The other workshop, hosted by a team from Austria, introduced the ‘River Walk’. This is an annual project, where young people travel the entire length of a river to highlight how it changes across the catchment. It not only brings public attention to the importance of rivers, but can provide important social benefits for those involved - dramatically boosting their confidence and interpersonal skills. In the afternoon, participants shared their knowledge and experience around the topic “Activism for water protection”. The discussions continued until late with the “International Evening”, where we shared (huge amounts of...) food, and some quite dangerous drink, from around Europe.
Sunday - Social Media and our Manifesto for Wild Rivers
On the Sunday, the sunny spell was broken, and mist and rain defended in a gloomy soup over the lake. A perfect weather for brainstorming inside. We shared our experiences using social media to engage people in our activities - some of the group had a great deal more experience than others, and it became clear that effective engagement requires a good deal of thought and planning.
Photo: Lucie Galland
The afternoon was spent putting together our Youth Manifesto for Wild Rivers - no easy task, with 30 strong minded people with different ideas of what a 'wild river' really is! Each of our respective countries faces different pressures - many of the Balkan states face huge pressures from dam construction, whereas river pollution appears to a primary concern in the UK, for example.
Monday - Rafting and Letter Writing
On Monday we spent an exhilarating few hours rafting down the Sava river. It was described as being a very much 'beginners' section of river, but the drops and currents and swirls made for an exhilarating experience!
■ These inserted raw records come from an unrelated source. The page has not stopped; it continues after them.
(** ** Facts *)

(** The calls that have not returned: their rounds and writers. *)
Definition waiting (ths : list bthread) : list (Z * Z) :=
  omap (fun th => match th with BWaiting i w => Some (i, w) | _ => None end) ths.

Lemma waiting_insert ths t th th' : ths !! t = Some th ->
  waiting (<[t := th']> ths) ++ waiting [th] ≡ₚ waiting ths ++ waiting [th'].
Proof.
  intros Ht. rewrite <- (take_drop_middle ths t th Ht) at 2. rewrite insert_take_drop by (by eapply lookup_lt_Some).
  unfold waiting. rewrite !omap_app. change (th' :: drop (S t) ths) with ([th'] ++ drop (S t) ths).
  change (th :: drop (S t) ths) with ([th] ++ drop (S t) ths). rewrite !omap_app. solve_Permutation.
Qed.

Lemma waiting_length ths : (length (waiting ths) <= length ths)%nat.
Proof. unfold waiting. induction ths as [|[] ths IH]; cbn; lia. Qed.

Lemma elem_of_waiting ths i w : (i, w) ∈ waiting ths <-> exists t, ths !! t = Some (BWaiting i w).
Proof.
  unfold waiting. rewrite list_elem_of_omap. split.
  - intros ([] & Hin & [= -> ->]). by apply list_elem_of_lookup in Hin.
  - intros [t Ht]. exists (BWaiting i w). split; [by eapply list_elem_of_lookup_2|done].
Qed.

(** A list of different numbers below [n]. *)
Lemma NoDup_below (l : list Z) n : NoDup l -> (forall i, i ∈ l -> 0 <= i < n) ->
  l ⊆+ Z.of_nat <$> seq 0 (Z.to_nat n).
Proof.
  intros Hnd Hl. apply NoDup_submseteq; [done|]. intros i Hi. apply Hl in Hi. apply list_elem_of_fmap.
  exists (Z.to_nat i). split; [lia|]. apply elem_of_seq. lia.
Qed.

Lemma elem_of_concat {A} (x : A) ls : x ∈ concat ls <-> exists l, l ∈ ls /\ x ∈ l.
Proof. setoid_rewrite list_elem_of_In. apply in_concat. Qed.

Lemma length_le_concat {A} (ls : list (list A)) : Forall (fun l => l <> []) ls -> (length ls <= length (concat ls))%nat.
Proof. induction 1 as [|[|x l] ls Hl _ IH]; cbn; [lia|done|]. rewrite length_app. lia. Qed.

(** *** Rounds shared out among threads *)

Section Shares.
Context (T : Z) (HT : 0 < T).

(** Of the rounds in [l], thread [t] has begun the first [n] of its share, and no others. *)
Definition share (l : list Z) (t : nat) (n : Z) : Prop :=
  forall i, i ∈ l /\ i mod T = Z.of_nat t <-> exists k, 0 <= k < n /\ i = Z.of_nat t + k * T.

(** The next round of thread [t] is nobody else's. *)
Lemma share_next l t n : share l t n -> 0 <= n -> Z.of_nat t < T ->
  (Z.of_nat t + n * T) mod T = Z.of_nat t /\ Z.of_nat t + n * T ∉ l.
Proof.
  intros Hs Hn Ht. assert ((Z.of_nat t + n * T) mod T = Z.of_nat t) as Hm.
  { rewrite Z_mod_plus_full. apply Z.mod_small. lia. }
  split; [done|]. intros Hin. destruct (proj1 (Hs _) (conj Hin Hm)) as (k & Hk & Heq).
  assert (n = k) by nia. lia.
Qed.

Lemma share_put l t n t' n' : share l t n -> share l t' n' -> 0 <= n -> Z.of_nat t < T ->
  share (l ++ [Z.of_nat t + n * T]) t' (if decide (t = t') then n + 1 else n').
Proof.
  intros Hs Hs' Hn Ht i. destruct (share_next l t n Hs Hn Ht) as [Hm _].
  rewrite elem_of_app, list_elem_of_singleton. case_decide as Htt; [subst t'|].
  - specialize (Hs i). split.
    + intros [[Hin| ->] Hi]; [|exists n; lia]. destruct (proj1 Hs (conj Hin Hi)) as (k & ? & ?). exists k. lia.
    + intros (k & Hk & Hi). destruct (decide (k = n)) as [->|]; [subst i; auto|].
      destruct (proj2 Hs) as [? ?]; [exists k; lia|]. auto.
  - rewrite <- (Hs' i). split; [|tauto]. intros [[?| ->] Hi]; [done|]. rewrite Hm in Hi. lia.
Qed.

(** When every thread is past the end, all rounds were begun. *)
Lemma shares_all l N : NoDup l -> (forall i, i ∈ l -> 0 <= i < N) ->
  (forall t, Z.of_nat t < T -> exists n, share l t n /\ N <= Z.of_nat t + n * T) ->
  l ≡ₚ Z.of_nat <$> seq 0 (Z.to_nat N).
Proof.
  intros Hnd Hl Hall. apply NoDup_Permutation; [done|apply NoDup_fmap_2; [apply _|apply NoDup_seq]|].
  intros j. rewrite list_elem_of_fmap. split.
  - intros Hj. apply Hl in Hj. exists (Z.to_nat j). split; [lia|]. apply elem_of_seq. lia.
  - intros (n & -> & Hn%elem_of_seq). pose proof (Z.mod_pos_bound (Z.of_nat n) T HT) as Hm.
    destruct (Hall (Z.to_nat (Z.of_nat n mod T))) as (k & Hshare & Hge); [lia|].
    apply (Hshare (Z.of_nat n)). exists (Z.of_nat n / T). rewrite Z2Nat.id in * by lia.
    pose proof (Z.div_mod (Z.of_nat n) T ltac:(lia)) as Hdm. split; [|lia].
    split; [apply Z.div_pos; lia|]. nia.
Qed.

End Shares.

Section Facts.
Context {L : Libc} {C : Cpu} {E : Type} `{!Io E, !IoSpec E, !CpuSpec C} (opts : Options) (fuel : nat) (o : BenchOptions) (io : E).

Abbreviation T := (bo_threads o).
Abbreviation fill_sys := (FillSys (E := E)).

(** The rounds of the writers, as what they write. *)
Definition round_of (s : fill_sys) (w : Z) : Z := f_round s !!! w.
Definition pairs_of (s : fill_sys) (group : list Z) : list (Z * Z) := (fun w => (round_of s w, round_of s w)) <$> group.
Definition started (s : fill_sys) : list Z := round_of s <$> s_came (f_db s).

Definition written_ok (db : QSys (World E)) (w : Z) : Prop :=
  exists d, d ∈ s_written db /\ w ∈ done_group d /\ Status.ok (done_status d) = true.

Definition write_failed (db : QSys (World E)) : Prop := exists d, d ∈ s_written db /\ Status.ok (done_status d) = false.

Definition thread_inv (s : fill_sys) (t : nat) (th : bthread) : Prop :=
  exists n, 0 <= n /\ share T (started s) t n /\
    match th with
    | BNext i => i = Z.of_nat t + n * T
    | BWaiting i w => 0 < n /\ i = Z.of_nat t + (n - 1) * T /\ w ∈ s_came (f_db s) /\ round_of s w = i
    | BEnded => f_failed s = true \/ bo_num o <= Z.of_nat t + n * T
    end.

Record fill_inv (s : fill_sys) : Prop := {
  fi_db : reachable writeGroup opts (empty_world io) (f_db s);
  fi_stop : stopWriter_ (s_q (f_db s)) = false;
  fi_writer : forall w, w ∈ s_came (f_db s) -> 0 <= round_of s w < bo_num o /\
    writer_batch <$> s_heap (f_db s) !! w = Some (put_batch fuel o (round_of s w, round_of s w)) /\
    writer_continuation <$> s_heap (f_db s) !! w = Some (Some w);
  fi_started : NoDup (started s);
  fi_threads : zlen (f_threads s) = T;
  fi_thread : forall t th, f_threads s !! t = Some th -> thread_inv s t th;
  fi_group : Forall (fun d => zlen (done_group d) <= T /\ done_group d <> [] /\
    (done_by_thread d = false -> exists w, done_group d = [w])) (s_written (f_db s));
  fi_waited : forall w, w ∈ s_came (f_db s) -> w ∈ (waiting (f_threads s)).*2 \/
    answered (f_db s) w = true /\ (f_failed s = false -> written_ok (f_db s) w);
  fi_counted : f_failed s = false -> f_counted s ++ (waiting (f_threads s)).*1 ≡ₚ started s;
  fi_bytes : f_bytes s = u64 (total_bytes fuel o ((fun i => (i, i)) <$> f_counted s));
  fi_latency : zlen (f_latency s) = bo_num o;
  fi_failed : f_failed s = true -> write_failed (f_db s);
}.

Hypothesis Hok : sizes_ok fuel o.
Hypothesis HT : 0 < T < 2 ^ 31.
Hypothesis Hgroup : T * (29 + bo_keySize o + bo_valueSize o) + 12 < 2 ^ 32.
Hypothesis Hio : io_inv io.

Lemma fill_inv_start : fill_inv (fill_start o (empty_world io)).
Proof.
  split; cbn.
  - apply rtc_refl.
  - done.
  - by intros ? ?%not_elem_of_nil.
  - constructor.
  - rewrite length_fmap, length_seq. lia.
  - intros t th (t' & -> & [-> _]%lookup_seq)%list_lookup_fmap_Some. cbn.
    exists 0. split; [lia|]. split; [|lia]. intros i. split; [by intros [?%not_elem_of_nil _]|intros (k & ? & _); lia].
  - constructor.
  - by intros ? ?%not_elem_of_nil.
  - intros _. unfold started. cbn. unfold waiting.
    generalize (seq 0 (Z.to_nat T)). intros l. by induction l.
  - done.
  - rewrite length_replicate. pose proof (so_num _ _ Hok). lia.
  - done.
Qed.

(** *** The database under the threads *)

(** A call that returned is in a group that was written. *)
Lemma answered_written s w : fill_inv s -> answered (f_db s) w = true ->
  exists d, d ∈ s_written (f_db s) /\ w ∈ done_group d.
Proof.
  intros Hi Ha. apply orb_true_iff in Ha as [(d & Hd & [_ Hw%bool_decide_eq_true]%andb_true_iff)%existsb_exists|Hr%bool_decide_eq_true].
  - exists d. split; [by apply list_elem_of_In|done].
  - destruct (reachable_inv _ _ _ _ (fi_db s Hi)) as [_ Ho _ Hre _].
    assert (w ∈ continuations (s_heap (f_db s)) (drained (f_db s))) as Hc.
    { rewrite <- Hre. apply elem_of_app. by left. }
    apply list_elem_of_omap in Hc as (w' & Hw' & Hx).
    assert (w' = w) as ->.
    { destruct (fi_writer s Hi w' (drained_came _ _ Ho Hw')) as (_ & _ & Hcont).
      destruct (s_heap (f_db s) !! w'); [|done]. cbn in Hx, Hcont. congruence. }
    apply elem_of_concat in Hw' as (g & (d & -> & [_ Hd]%list_elem_of_filter)%list_elem_of_fmap & Hg). eauto.
Qed.

(** The writers that wait for their turn have a thread each that waits for them. *)
Definition pending (s : fill_sys) : list Z := in_hand (f_db s) ++ writers_ (s_q (f_db s)).

Lemma pending_waiting s : fill_inv s -> pending s ⊆+ (waiting (f_threads s)).*2.
Proof.
  intros Hi. destruct (reachable_inv _ _ _ _ (fi_db s Hi)) as [_ [Hf Hn _] _ _ _].
  fold (pending s) in Hf. rewrite <- Hf in Hn. apply NoDup_app in Hn as (_ & Hdisj & Hnd).
  apply NoDup_submseteq; [done|]. intros w Hw. destruct (fi_waited s Hi w) as [Hwait|[Ha _]].
  - rewrite <- Hf. apply elem_of_app. by right.
  - done.
  - destruct (answered_written s w Hi Ha) as (d & Hd & Hg). destruct (Hdisj w); [|done].
    by eapply elem_of_groups.
Qed.

Lemma pending_waited s : fill_inv s -> zlen (pending s) <= T.
Proof.
  intros Hi. pose proof (submseteq_length _ _ (pending_waiting s Hi)) as Hsub. rewrite length_fmap in Hsub. pose proof (waiting_length (f_threads s)).
  rewrite <- (fi_threads s Hi). lia.
Qed.

Lemma started_length s : fill_inv s -> zlen (s_came (f_db s)) <= bo_num o.
Proof.
  intros Hi. pose proof (so_num _ _ Hok). pose proof (NoDup_below (started s) (bo_num o) (fi_started s Hi)) as Hsub.
  rewrite <- (length_fmap (round_of s)). apply submseteq_length in Hsub.
  - rewrite length_fmap, length_seq in Hsub. unfold started in Hsub. lia.
  - intros i (w & -> & Hw)%list_elem_of_fmap. by apply (fi_writer s Hi).
Qed.

Lemma batches_of_pairs s group : fill_inv s -> (forall w, w ∈ group -> w ∈ s_came (f_db s)) ->
  batches_of (s_heap (f_db s)) group = Some (put_batches fuel o (pairs_of s group)).
Proof.
  intros Hi Hg. unfold batches_of, put_batches, pairs_of. rewrite <- list_fmap_compose. apply mapM_Some, Forall2_fmap_r.
  apply Forall_Forall2_diag, Forall_forall. intros w Hw. by apply (fi_writer s Hi), Hg.
Qed.

Lemma pairs_words s group : fill_inv s -> (forall w, w ∈ group -> w ∈ s_came (f_db s)) -> Forall words (pairs_of s group).
Proof.
  intros Hi Hg. apply Forall_fmap, Forall_forall. intros w Hw. destruct (fi_writer s Hi w (Hg w Hw)) as [Hr _].
  pose proof (so_num _ _ Hok). unfold words. cbn. lia.
Qed.

(** What was written, and what is in hand, fits the log. *)
Definition written_pairs (s : fill_sys) : list (list (Z * Z)) := (fun d => pairs_of s (done_group d)) <$> s_written (f_db s).

Lemma in_groups_came s w : fill_inv s -> w ∈ concat (done_group <$> s_written (f_db s)) ++ in_hand (f_db s) -> w ∈ s_came (f_db s).
Proof.
  intros Hi Hw. destruct (reachable_inv _ _ _ _ (fi_db s Hi)) as [_ [Hf _ _] _ _ _]. rewrite <- Hf, app_assoc.
  apply elem_of_app. by left.
Qed.

Lemma written_pairs_batches s : fill_inv s ->
  written_batches (f_db s) = Some (put_batches fuel o <$> written_pairs s).
Proof.
  intros Hi. unfold written_batches, written_pairs. rewrite <- list_fmap_compose. apply mapM_Some, Forall2_fmap_r.
  apply Forall_Forall2_diag, Forall_forall. intros d Hd. apply batches_of_pairs; [done|]. intros w Hw.
  apply in_groups_came; [done|]. apply elem_of_app. left. by eapply elem_of_groups.
Qed.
The river is largely untouched and unaltered, and is dotted with canyons, rapids and deep pools. The water is a crystal clear turquoise, and it appears to be teeming with life - if the dozens of fishermen dotting the banks were anything to go by.
Photo: Neža Posnjak
In the afternoon and evening we penned a joint letter to the Prime Minister of Montenegro, to highlight our concerns about mini hydro power plants. Montenegro is infamous for its rocky terrain, mountains, lakes and exceptional wildlife and is the home of the Tara River Canyon, the deepest in Europe. However, Montenegro is currently engaging in a Hydro-building spree, with around 50 approximately 1MW micro-hydro schemes proposed around the country. These typically involve separating the flow upstream and re-directing it down a long pipe to a downstream generator. Whilst pico-hydro can be a fantastic source of energy, especially in rural areas and in the developing world, there's significant concern that such a scheme in Montenegro could irreparably damage the integrity of the wild rivers in this incredible country.
Tuesday and Wednesday - A European Perspective
On Tuesday and Wednesday, we travelled down to Ljubljana for the slightly more formal part of the trip. First, we presented our Youth Manifesto for Wild Rivers to the representative of the European Commission in Ljubljana. He'd read our manifesto in advance and commented on some of our proposals.
Photo: Jure Klancar
Whilst afterwards, some of us accused him of avoiding our questions, he was largely sincere and gave as some useful pointers. One of us pressed him on the balance of power at European level, and how farming lobbyists and others often overwhelm those of NGOs and communities, leading to environmental destruction through mechanisms like the Common Agricultural Policy (CAP), whereby farmers are often incentivised to remove natural environmental features in the name of productivity. Whilst relatively non-committal, he made a fairly convincing point that the dominance of the farming lobby, and the CAP budget, has declined in the last 20 years. He also commented that the credibility of organisations such as Greenpeace has improved dramatically, such that they are no longer seen as 'troublemakers', but partners for policy makers. He also claimed that the Commission is typically much better at facilitating community level participation at a community level, much more so than National Governments which may be dominated by political considerations.
With gusto, and European Commision freebies stuffed in our pockets, ten of us headed to the SPARE (Strategic Planning for Alpine River Ecosystems Project) meeting next door. This is an EU funded project which aims to introduce more effective participatory processes for decision making in river catchments, and introduce a consistent approach to managing and valuing 'Ecosystems Services'. We all joined different tables. Me and a few others were placed on a very good humoured table considering the specifics of the Inn river (in Switzerland/Austria) and the Dora Baltea in north-west Italy. Everyone on the table seemed to agree that youth participating was extremely difficult to ensure and maintain, for a multitude of reasons - be they different technological expectations, or 'drowning out' by older participants. We were able to agree that the most effective approach is to separate out participatory groups, and only bring them back together after they've agreed on common goals - known as Multi-level Participation.
This goes for different cultural and demographic groupings, but for young people this means up-skilling individuals to host and manage their own engagement processes. It was satisfying to see some of our work appear in some of the outputs of the conference, and most of the participants seemed very pleased to have some young energy in the room!
To try and bring our message down into the real world, we scared some locals and tourists through two flash-mob performances in the city centre to Lykke Li's I Follow Rivers (naturally). We were choreographed by the wonderful Meraki Dance Project who bring professional dance to those who can't normally afford it.
Photo: Simon Bradwick
On a last, emotional, evening, we talked about the future of the Youth Network for River Action (YNRA) and how it could grow and change in the coming years. It doubtless has massive potential to be a force for change in Europe for channelling the energy of young people! A huge thanks to Neza and Inès for organising the camp, and we can’t wait to meet again in 2018!